MATERIALS PROVIDED:
(** * A verified model of the AVL tree of [scr/avl_tree.py]

    The Python objects of class [Node] live in an object store (a finite map
    from references to records); the [AVLTree] object contributes its two
    attributes [root] and [__size].  Every method is transcribed as a
    function in a state-and-exception monad over that store, loops carrying
    an explicit fuel; so is the height computation [get_height] of
    [main.py].  The second half of the file relates the store to
    location-annotated binary trees and proves the properties of the
    specification. *)

From Stdlib Require Import ZArith Lia String.
From stdpp Require Import gmap list sorting.

Local Open Scope Z_scope.
Set Warnings "-clear-no-such-hyp".

(** ** Object store *)

Abbreviation loc := positive.

(** [class Node]: the dataclass fields, in declaration order. *)
Record Node := mkNode {
  value : Z;
  parent : option loc;
  left : option loc;
  right : option loc;
  height : Z
}.

(** [Node(value)]: the dataclass defaults. *)
Definition new_Node (v : Z) : Node := mkNode v None None None 0.

Definition with_value (v : Z) (n : Node) : Node :=
  mkNode v (parent n) (left n) (right n) (height n).
Definition with_parent (p : option loc) (n : Node) : Node :=
  mkNode (value n) p (left n) (right n) (height n).
Definition with_left (l : option loc) (n : Node) : Node :=
  mkNode (value n) (parent n) l (right n) (height n).
Definition with_right (r : option loc) (n : Node) : Node :=
  mkNode (value n) (parent n) (left n) r (height n).
Definition with_height (h : Z) (n : Node) : Node :=
  mkNode (value n) (parent n) (left n) (right n) h.

(** [class NodeSearchResult]. *)
Record NodeSearchResult := mkResult {
  searched_node : option loc;
  insert_place : option loc
}.

Definition is_found (r : NodeSearchResult) : bool :=
  match searched_node r with Some _ => true | None => false end.

(** The store of [Node] objects together with the attributes of the one
    [AVLTree] object under study: [root] and [__size]. *)
Record State := mkState {
  heap : gmap loc Node;
  root : option loc;
  size_ : Z
}.

(** Values a caller may pass where the methods expect [int | Node]. *)
Inductive PyValue :=
| PyInt (z : Z)
| PyNode (x : loc)
| PyNone
| PyStr (s : string).

(** ** The monad of the methods *)

Inductive exn := TypeError | RuntimeError | AttributeError.

(** [BadRef] is a read through a reference that is not in the store and
    [OutOfFuel] an exhausted loop budget; neither is a Python exception. *)
Inductive outcome (A : Type) :=
| Ok (a : A)
| Raise (e : exn)
| BadRef
| OutOfFuel.
Arguments Ok {A} a.
Arguments Raise {A} e.
Arguments BadRef {A}.
Arguments OutOfFuel {A}.

Definition M (A : Type) : Type := State -> outcome A * State.

Definition ret {A} (a : A) : M A := fun s => (Ok a, s).

Definition bind {A B} (m : M A) (k : A -> M B) : M B :=
  fun s =>
    match m s with
    | (Ok a, s') => k a s'
    | (Raise e, s') => (Raise e, s')
    | (BadRef, s') => (BadRef, s')
    | (OutOfFuel, s') => (OutOfFuel, s')
    end.

Notation "'let*' x ':=' m 'in' k" := (bind m (fun x => k))
  (at level 10, x name, m at level 100, k at level 200).

Definition raise {A} (e : exn) : M A := fun s => (Raise e, s).
Definition out_of_fuel {A} : M A := fun s => (OutOfFuel, s).

(** Attribute read [x.f] and attribute write [x.f = v]. *)
Definition getf {A} (f : Node -> A) (x : loc) : M A :=
  fun s =>
    match heap s !! x with
    | Some n => (Ok (f n), s)
    | None => (BadRef, s)
    end.

Definition setf (upd : Node -> Node) (x : loc) : M unit :=
  fun s =>
    match heap s !! x with
    | Some n => (Ok tt, mkState (<[x := upd n]> (heap s)) (root s) (size_ s))
    | None => (BadRef, s)
    end.

(** A constructor call: the new object gets a reference nothing uses yet. *)
Definition alloc (n : Node) : M loc :=
  fun s =>
    let x := fresh (dom (heap s)) in
    (Ok x, mkState (<[x := n]> (heap s)) (root s) (size_ s)).

Definition get_root : M (option loc) := fun s => (Ok (root s), s).
Definition set_root (r : option loc) : M unit :=
  fun s => (Ok tt, mkState (heap s) r (size_ s)).
Definition add_size (d : Z) : M unit :=
  fun s => (Ok tt, mkState (heap s) (root s) (size_ s + d)).

(** ** [Node.balance_factor] and [AVLTree.__update_height] *)

Definition height_or_minus1 (o : option loc) : M Z :=
  match o with
  | None => ret (-1)
  | Some c => getf height c
  end.

Definition balance_factor (self : loc) : M Z :=
  let* r := getf right self in
  let* right_child_height := height_or_minus1 r in
  let* l := getf left self in
  let* left_child_height := height_or_minus1 l in
  ret (right_child_height - left_child_height).

Definition update_height (node : loc) : M unit :=
  let* l := getf left node in
  let* left_height := height_or_minus1 l in
  let* r := getf right node in
  let* right_height := height_or_minus1 r in
  setf (with_height (Z.max left_height right_height + 1)) node.

(** ** [AVLTree.__init__], [AVLTree.size] *)

Definition AVLTree_init (objs : gmap loc Node) (r : option loc) : State :=
  mkState objs r (match r with None => 0 | Some _ => 1 end).

Definition size : M Z := fun s => (Ok (size_ s), s).

(** ** [AVLTree.__create_node_from_value] *)

Definition create_node_from_value (v : PyValue) : M loc :=
  match v with
  | PyNode x => ret x
  | PyInt z => alloc (new_Node z)
  | PyNone | PyStr _ => raise TypeError
  end.

(** ** [AVLTree.__search_node]

    [Node] is a dataclass compared by [value] alone, so [==] and [<] on two
    nodes read the [value] attribute of both. *)
Fixpoint search_loop (fuel : nat) (searched : loc) (current : option loc)
    (result : NodeSearchResult) : M NodeSearchResult :=
  match current with
  | None => ret result
  | Some cur =>
    match fuel with
    | O => out_of_fuel
    | S fuel' =>
      let* cv := getf value cur in
      let* sv := getf value searched in
      if cv =? sv then ret (mkResult (Some cur) (insert_place result))
      else
        let* next_node :=
          (if sv <? cv then getf left cur else getf right cur) in
        let result' :=
          match next_node with
          | None => mkResult (searched_node result) (Some cur)
          | Some _ => result
          end in
        search_loop fuel' searched next_node result'
    end
  end.

Definition search_node (fuel : nat) (searched : loc) : M NodeSearchResult :=
  let* current := get_root in
  search_loop fuel searched current (mkResult None None).

(** ** [AVLTree.__bst_insert] *)

Definition bst_insert (fuel : nat) (node : loc) : M bool :=
  let* search_result := search_node fuel node in
  if is_found search_result then ret false
  else
    let* _ :=
      match insert_place search_result with
      | None => set_root (Some node)
      | Some p =>
        let* _ := setf (with_parent (Some p)) node in
        let* nv := getf value node in
        let* pv := getf value p in
        if nv <? pv then setf (with_left (Some node)) p
        else setf (with_right (Some node)) p
      end in
    let* _ := add_size 1 in
    ret true.

(** ** [AVLTree.__rotate_right], [AVLTree.__rotate_left] *)

Definition rotate_right (node : loc) : M unit :=
  let* left_child := getf left node in
  match left_child with
  | None => raise TypeError
  | Some left_child =>
    let* right_grandchild := getf right left_child in
    let* _ := setf (with_right (Some node)) left_child in
    let* _ := setf (with_left right_grandchild) node in
    let* np := getf parent node in
    let* _ := setf (with_parent np) left_child in
    let* _ := setf (with_parent (Some left_child)) node in
    let* _ :=
      match right_grandchild with
      | Some g => setf (with_parent (Some node)) g
      | None => ret tt
      end in
    let* lp := getf parent left_child in
    let* _ :=
      match lp with
      | None => set_root (Some left_child)
      | Some p =>
        let* pl := getf left p in
        if decide (pl = Some node) then setf (with_left (Some left_child)) p
        else setf (with_right (Some left_child)) p
      end in
    let* _ := update_height node in
    update_height left_child
  end.

Definition rotate_left (node : loc) : M unit :=
  let* right_child := getf right node in
  match right_child with
  | None => raise TypeError
  | Some right_child =>
    let* left_grandchild := getf left right_child in
    let* _ := setf (with_left (Some node)) right_child in
    let* _ := setf (with_right left_grandchild) node in
    let* np := getf parent node in
    let* _ := setf (with_parent np) right_child in
    let* _ := setf (with_parent (Some right_child)) node in
    let* _ :=
      match left_grandchild with
      | Some g => setf (with_parent (Some node)) g
      | None => ret tt
      end in
    let* rp := getf parent right_child in
    let* _ :=
      match rp with
      | None => set_root (Some right_child)
      | Some p =>
        let* pl := getf left p in
        if decide (pl = Some node) then setf (with_left (Some right_child)) p
        else setf (with_right (Some right_child)) p
      end in
    let* _ := update_height node in
    update_height right_child
  end.

(** ** [AVLTree.__balance] *)

Fixpoint balance_loop (fuel : nat) (current : option loc) : M unit :=
  match current with
  | None => ret tt
  | Some cur =>
    match fuel with
    | O => out_of_fuel
    | S fuel' =>
      let* _ := update_height cur in
      let* bf := balance_factor cur in
      let* _ :=
        (if bf <? -1 then
           let* l := getf left cur in
           let* _ :=
             match l with
             | None => ret tt
             | Some lc =>
               let* lbf := balance_factor lc in
               if 0 <? lbf then rotate_left lc else ret tt
             end in
           rotate_right cur
         else if 1 <? bf then
           let* r := getf right cur in
           let* _ :=
             match r with
             | None => ret tt
             | Some rc =>
               let* rbf := balance_factor rc in
               if rbf <? 0 then rotate_right rc else ret tt
             end in
           rotate_left cur
         else ret tt) in
      let* p := getf parent cur in
      balance_loop fuel' p
    end
  end.

Definition balance (fuel : nat) (node : loc) : M unit :=
  balance_loop fuel (Some node).

(** ** The three removal cases *)

Definition bst_remove_leaf (node : loc) : M (option loc) :=
  let* l := getf left node in
  let* r := getf right node in
  match l, r with
  | None, None =>
    let* p := getf parent node in
    let* _ :=
      match p with
      | None => set_root None
      | Some p =>
        let* pl := getf left p in
        if decide (pl = Some node) then setf (with_left None) p
        else setf (with_right None) p
      end in
    let* _ := add_size (-1) in
    ret (Some node)
  | _, _ => ret None
  end.

Definition bst_remove_one_child_node (node : loc) : M (option loc) :=
  let* l := getf left node in
  let* r := getf right node in
  if bool_decide ((l = None) <-> (r = None)) then ret None
  else
    let child := match r with None => l | Some _ => r end in
    match child with
    | None => raise AttributeError
    | Some c =>
      let* p := getf parent node in
      let* _ :=
        match p with
        | None =>
          let* _ := set_root (Some c) in
          setf (with_parent None) c
        | Some p =>
          let* pl := getf left p in
          if decide (pl = Some node) then
            let* _ := setf (with_left (Some c)) p in
            let* np := getf parent node in
            setf (with_parent np) c
          else
            let* _ := setf (with_right (Some c)) p in
            let* np := getf parent node in
            setf (with_parent np) c
        end in
      let* _ := add_size (-1) in
      ret (Some node)
    end.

WHAT THIS TASK INVOLVES: Copy out, word for word, only the lines from the one with "let* rbf := balance_factor" through the last line of the material above.

OUTPUT OF THE TASK:
               let* rbf := balance_factor rc in
               if rbf <? 0 then rotate_right rc else ret tt
             end in
           rotate_left cur
         else ret tt) in
      let* p := getf parent cur in
      balance_loop fuel' p
    end
  end.

Definition balance (fuel : nat) (node : loc) : M unit :=
  balance_loop fuel (Some node).

(** ** The three removal cases *)

Definition bst_remove_leaf (node : loc) : M (option loc) :=
  let* l := getf left node in
  let* r := getf right node in
  match l, r with
  | None, None =>
    let* p := getf parent node in
    let* _ :=
      match p with
      | None => set_root None
      | Some p =>
        let* pl := getf left p in
        if decide (pl = Some node) then setf (with_left None) p
        else setf (with_right None) p
      end in
    let* _ := add_size (-1) in
    ret (Some node)
  | _, _ => ret None
  end.

Definition bst_remove_one_child_node (node : loc) : M (option loc) :=
  let* l := getf left node in
  let* r := getf right node in
  if bool_decide ((l = None) <-> (r = None)) then ret None
  else
    let child := match r with None => l | Some _ => r end in
    match child with
    | None => raise AttributeError
    | Some c =>
      let* p := getf parent node in
      let* _ :=
        match p with
        | None =>
          let* _ := set_root (Some c) in
          setf (with_parent None) c
        | Some p =>
          let* pl := getf left p in
          if decide (pl = Some node) then
            let* _ := setf (with_left (Some c)) p in
            let* np := getf parent node in
            setf (with_parent np) c
          else
            let* _ := setf (with_right (Some c)) p in
            let* np := getf parent node in
            setf (with_parent np) c
        end in
      let* _ := add_size (-1) in
      ret (Some node)
    end.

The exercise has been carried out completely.